EXERCISE PROMPT: Going down the data below, set down exactly the line with "cbn [Chain set_Chain]. split;" and each line after it through the line with "rewrite lookup_app_r in"; no other lines.

(Collected data)
(** What a call of [AddBlock] that returns has done. *)
Lemma AddBlock_returns (fuel : nat) (bc bc' : Blockchain) (nb nb' : Block)
    (w w' : World) (ok : bool) :
  AddBlock fuel bc nb w = Returned (ok, bc', nb') w' ->
  exists latest nonce hash,
    last (Chain bc) = Some latest /\
    nb' = set_Hash hash (set_Nonce nonce
            (set_Index (Z.of_nat (length (Chain bc)))
               (set_PreviousHash (Hash latest) nb))) /\
    ok = (Hash nb' =? calculateHash nb')%string /\
    bc' = (if ok then set_Chain (Chain bc ++ [nb']) bc else bc) /\
    (HasPrefix (Hash nb) (Repeat "0" (Z.to_nat (Difficulty bc))) = false -> ok = true) /\
    w' = w.
Proof.
  unfold AddBlock, validateBlockInternal, MineBlock.
  destruct (last (Chain bc)) as [latest|] eqn:El; [|discriminate].
  go_run. destruct (Difficulty bc <? 0)%Z; [discriminate|].
  destruct (mine_loop fuel _ _) as [b1|] eqn:Em; [|discriminate].
  apply mine_loop_some in Em. destruct Em as (Hp & (nonce & hash & Hb1) & Hh).
  assert (Hprev : PreviousHash b1 = Hash latest) by (rewrite Hb1; reflexivity).
  rewrite Hprev, String.eqb_refl. cbn [negb].
  assert (Hmined : HasPrefix (Hash nb) (Repeat "0" (Z.to_nat (Difficulty bc))) = false ->
                   Hash b1 = calculateHash b1).
  { intros Hn. destruct Hh as [-> | Hh]; [|exact Hh]. cbn [Hash set_Index set_PreviousHash] in Hp. rewrite Hp in Hn. discriminate Hn. }
  destruct (Hash b1 =? calculateHash b1)%string eqn:Eh; cbn [negb]; rewrite ?Hp; cbn [negb];
    intros H; injection H as <- <- <- <-;
    exists latest, nonce, hash; rewrite Eh;
    (split; [reflexivity|]); (split; [exact Hb1|]); (split; [reflexivity|]);
    (split; [reflexivity|]); (split; [|reflexivity]).
  - intros _. reflexivity.
  - intros Hn. apply Hmined in Hn. apply String.eqb_neq in Eh. contradiction.
Qed.

(** A successful call appends the block as the call leaves it, data as
    given, linked to the tail and hashed. *)
Lemma AddBlock_true (fuel : nat) (bc bc' : Blockchain) (nb nb' : Block) (w w' : World) :
  AddBlock fuel bc nb w = Returned (true, bc', nb') w' ->
  exists latest,
    last (Chain bc) = Some latest /\
    bc' = set_Chain (Chain bc ++ [nb']) bc /\
    Hash nb' = calculateHash nb' /\
    PreviousHash nb' = Hash latest /\
    Index nb' = Z.of_nat (length (Chain bc)) /\
    Data nb' = Data nb /\ Validated nb' = Validated nb /\ w' = w.
Proof.
  intros H. apply AddBlock_returns in H.
  destruct H as (latest & nonce & hash & Hl & Hnb & Hok & Hbc & _ & Hw).
  exists latest. symmetry in Hok. apply String.eqb_eq in Hok.
  split; [exact Hl|]. split; [exact Hbc|]. split; [exact Hok|].
  rewrite Hnb. repeat split; assumption || reflexivity.
Qed.

End MiningFacts.

Section ChainFacts.
Context {rt : GoRuntime}.
Import blockchain.

(** [IsChainValid] answers true only if every block after the genesis block
    is valid and carries the hash of the block before it. *)
Lemma valid_from_lookup (prev : Block) (rest : list Block) :
  valid_from prev rest = true ->
  forall (i : nat) (b : Block), (prev :: rest) !! S i = Some b ->
    IsValid b = true /\ Some (PreviousHash b) = Hash <$> (prev :: rest) !! i.
Proof.
  revert prev. induction rest as [|cur rest IH]; intros prev Hv i b Hb.
  - destruct i; discriminate Hb.
  - cbn [valid_from] in Hv.
    destruct (IsValid cur) eqn:Ev; [|discriminate Hv].
    destruct (PreviousHash cur =? Hash prev)%string eqn:Ep; [|discriminate Hv].
    cbn [negb] in Hv. destruct i as [|i].
    + injection Hb as <-. split; [exact Ev|]. apply String.eqb_eq in Ep.
      cbn. rewrite Ep. reflexivity.
    + exact (IH cur Hv i b Hb).
Qed.

Lemma IsChainValid_lookup (bc : Blockchain) :
  IsChainValid bc = true ->
  forall (i : nat) (b : Block), Chain bc !! S i = Some b ->
    IsValid b = true /\ Some (PreviousHash b) = Hash <$> Chain bc !! i.
Proof.
  unfold IsChainValid. destruct (Chain bc) as [|genesis rest].
  - intros _ i b Hb. discriminate Hb.
  - apply valid_from_lookup.
Qed.

Lemma IsChainValid_invalid_block (bc : Blockchain) (i : nat) (b : Block) :
  Chain bc !! S i = Some b -> IsValid b = false -> IsChainValid bc = false.
Proof.
  intros Hb Hi. destruct (IsChainValid bc) eqn:E; [|reflexivity].
  destruct (IsChainValid_lookup bc E i b Hb) as [Hv _]. congruence.
Qed.

Lemma IsChainValid_broken_link (bc : Blockchain) (i : nat) (prev cur : Block) :
  Chain bc !! i = Some prev -> Chain bc !! S i = Some cur ->
  PreviousHash cur <> Hash prev -> IsChainValid bc = false.
Proof.
  intros Hp Hc Hne. destruct (IsChainValid bc) eqn:E; [|reflexivity].
  destruct (IsChainValid_lookup bc E i cur Hc) as [_ Hl].
  rewrite Hp in Hl. injection Hl as Hl. contradiction.
Qed.

(** The blocks of an admitted chain after the genesis block carry their own
    hash and the hash of the block before them. *)
Lemma NewBlockchain_returns (ngoID chainType : string) (difficulty : Z) (w w' : World)
    (bc : Blockchain) :
  NewBlockchain ngoID chainType difficulty w = Returned bc w' ->
  exists genesis, Chain bc = [genesis].
Proof.
  unfold NewBlockchain, createGenesisBlock, NewBlock, AddValidator. go_run.
  destruct (time.IsZero _); go_run; intros H; injection H as <- _; eexists; reflexivity.
Qed.

Lemma admitted_sealed (bc : Blockchain) :
  spec.admitted bc ->
  Chain bc <> [] /\
  forall (i : nat) (b : Block), Chain bc !! S i = Some b ->
    Hash b = calculateHash b /\ Some (PreviousHash b) = Hash <$> Chain bc !! i.
Proof.
  induction 1 as [ngoID chainType difficulty w w' bc Hnew
                 |fuel bc bc' b b' w w' Hadm [Hne IH] Hadd].
  - apply NewBlockchain_returns in Hnew. destruct Hnew as [genesis ->].
    split; [discriminate|]. intros i b Hb. destruct i; discriminate Hb.
  - apply AddBlock_true in Hadd.
    destruct Hadd as (latest & Hlast & -> & Hh & Hp & _).
    cbn [Chain set_Chain]. split; [destruct (Chain bc); discriminate|].
    intros i c Hc. rewrite last_lookup in Hlast.
    destruct (decide (S i < length (Chain bc))%nat) as [Hlt|Hge].
    + rewrite lookup_app_l in Hc by exact Hlt. rewrite lookup_app_l by lia.
      exact (IH i c Hc).
    + assert (Hi : S i = length (Chain bc)).
      { apply lookup_lt_Some in Hc. rewrite length_app in Hc. cbn in Hc. lia. }
      rewrite lookup_app_r in Hc by lia. rewrite Hi, Nat.sub_diag in Hc.
      injection Hc as <-. split; [exact Hh|].
      rewrite lookup_app_l by lia. rewrite <- Hi in Hlast. cbn [Init.Nat.pred] in Hlast.
      rewrite Hlast, Hp. reflexivity.
Qed.

(** A block that carries its hash is no longer valid after a detectable
    mutation, unless SHA-256 collides. *)
Lemma IsValid_mutate_block (m : spec.block_mutation) (b : Block) :
  Hash b = calculateHash b -> spec.detectable m b ->
  spec.no_collision (record (spec.mutate_block m b)) (record b) ->
  IsValid (spec.mutate_block m b) = false.
Proof.
  intros Hh Hd Hc. pose proof (record_mutate_block m b Hd) as Hr. unfold IsValid.
  destruct m as [v|v|v|v|v|v|v|v|v];
    try (apply andb_false_intro1; apply String.eqb_neq;
         cbn [spec.mutate_block Hash set_Index set_Timestamp set_Data set_PreviousHash
              set_BlockType set_Nonce set_MerkleRoot];
         rewrite Hh; unfold calculateHash, sha256_hex; intros E;
         apply EncodeToString_inj in E; symmetry in E; exact (Hc Hr E)).
  - apply andb_false_intro1, String.eqb_neq. cbn [spec.mutate_block].
    rewrite calculateHash_set_Hash. cbn [Hash set_Hash]. rewrite <- Hh. exact Hd.
  - apply andb_false_intro2. cbn in Hd. rewrite Hd. reflexivity.
Qed.

End ChainFacts.

(** ** Tampering with a chain, and calls of [AddBlock] in a row *)

Section ChainClaims.
Context {rt : GoRuntime}.
Import blockchain.

Lemma replace_block_lookup (bc : Blockchain) (i : nat) (b b' : Block) :
  Chain bc !! i = Some b -> Chain (spec.replace_block i b' bc) !! i = Some b'.
Proof.
  intros Hb. unfold spec.replace_block. cbn [Chain set_Chain].
  apply list_lookup_insert_eq. apply lookup_lt_Some in Hb. exact Hb.
Qed.

(** C6, amended.  On a chain built by [NewBlockchain] and successful calls of
    [AddBlock], [IsChainValid] returns false after a mutation of a block
    after the genesis block that gives the index, the previous hash, the
    block type, the nonce or the Merkle root another value, the timestamp
    other nanoseconds or the data another JSON encoding (provided SHA-256
    tells the new hashed text from the old), or that gives the hash another
    value, or that sets [Validated] to false.  On any chain, [IsChainValid]
    returns false when a block does not carry the hash of the block before
    it. *)
Theorem IsChainValid_false_after_detectable_mutation (bc : Blockchain) (i : nat)
    (b : Block) (m : spec.block_mutation) :
  spec.admitted bc ->
  Chain bc !! S i = Some b ->
  spec.detectable m b ->
  spec.no_collision (record (spec.mutate_block m b)) (record b) ->
  IsChainValid (spec.replace_block (S i) (spec.mutate_block m b) bc) = false /\
  forall (c : Blockchain) (j : nat) (prev cur : Block),
    Chain c !! j = Some prev -> Chain c !! S j = Some cur ->
    PreviousHash cur <> Hash prev -> IsChainValid c = false.
Proof.
  intros Hadm Hb Hd Hc. split.
  - destruct (admitted_sealed bc Hadm) as [_ Hsealed].
    destruct (Hsealed i b Hb) as [Hh _].
    apply (IsChainValid_invalid_block _ i (spec.mutate_block m b)).
    + apply (replace_block_lookup bc (S i) b), Hb.
    + apply IsValid_mutate_block; assumption.
  - intros c j prev cur. apply IsChainValid_broken_link.
Qed.

Lemma AddBlock_Difficulty (fuel : nat) (bc bc' : Blockchain) (nb nb' : Block)
    (w w' : World) (ok : bool) :
  AddBlock fuel bc nb w = Returned (ok, bc', nb') w' -> Difficulty bc' = Difficulty bc.
Proof.
  intros H. apply AddBlock_returns in H.
  destruct H as (latest & nonce & hash & _ & _ & _ & -> & _).
  destruct ok; reflexivity.
Qed.

(** C5 fails on the code.  [AddBlock] writes the hash of the tail and the
    next index into the block it is given before it mines and checks it: of
    the calls the lock serves one after the other, every one that returns
    answers true and appends its block, whatever tail the block was made
    for, as long as the hash the block arrives with does not already start
    with the zeros of the difficulty. *)
Theorem serialized_AddBlock_admits_every_block (fuel : nat) (bc bc' : Blockchain)
    (blocks : list Block) (w w' : World) (oks : list bool) :
  Forall (fun b => HasPrefix (Hash b) (Repeat "0" (Z.to_nat (Difficulty bc))) = false)
         blocks ->
  spec.serialized fuel bc blocks w = Returned (oks, bc') w' ->
  oks = repeat true (length blocks) /\
  length (Chain bc') = (length (Chain bc) + length blocks)%nat.
Proof.
  revert bc w oks. induction blocks as [|b rest IH]; intros bc w oks Hfresh Hrun.
  - cbn [spec.serialized] in Hrun. go_run_in Hrun. injection Hrun as <- <- _.
    split; [reflexivity | cbn; lia].
  - cbn [spec.serialized] in Hrun. apply bind_inv in Hrun.
    destruct Hrun as ([[ok bc1] b'] & w1 & Hadd & Hrun).
    apply bind_inv in Hrun. destruct Hrun as ([oks' bc2] & w2 & Hrest & Hret).
    go_run_in Hret. injection Hret as <- <- <-.
    apply AddBlock_returns in Hadd.
    destruct Hadd as (latest & nonce & hash & _ & _ & _ & Hbc1 & Hok & _).
    inversion Hfresh as [|? ? Hb Hrest']; subst.
    rewrite (Hok Hb) in Hrest |- *.
    destruct (IH (set_Chain (Chain bc ++ [b']) bc) w1 oks' Hrest' Hrest) as [-> Hlen].
    split; [reflexivity|]. rewrite Hlen. cbn [Chain set_Chain length].
    rewrite length_app. cbn. lia.
Qed.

COMPLETED EXERCISE:
    cbn [Chain set_Chain]. split; [destruct (Chain bc); discriminate|].
    intros i c Hc. rewrite last_lookup in Hlast.
    destruct (decide (S i < length (Chain bc))%nat) as [Hlt|Hge].
    + rewrite lookup_app_l in Hc by exact Hlt. rewrite lookup_app_l by lia.
      exact (IH i c Hc).
    + assert (Hi : S i = length (Chain bc)).
      { apply lookup_lt_Some in Hc. rewrite length_app in Hc. cbn in Hc. lia. }
      rewrite lookup_app_r in Hc by lia. rewrite Hi, Nat.sub_diag in Hc.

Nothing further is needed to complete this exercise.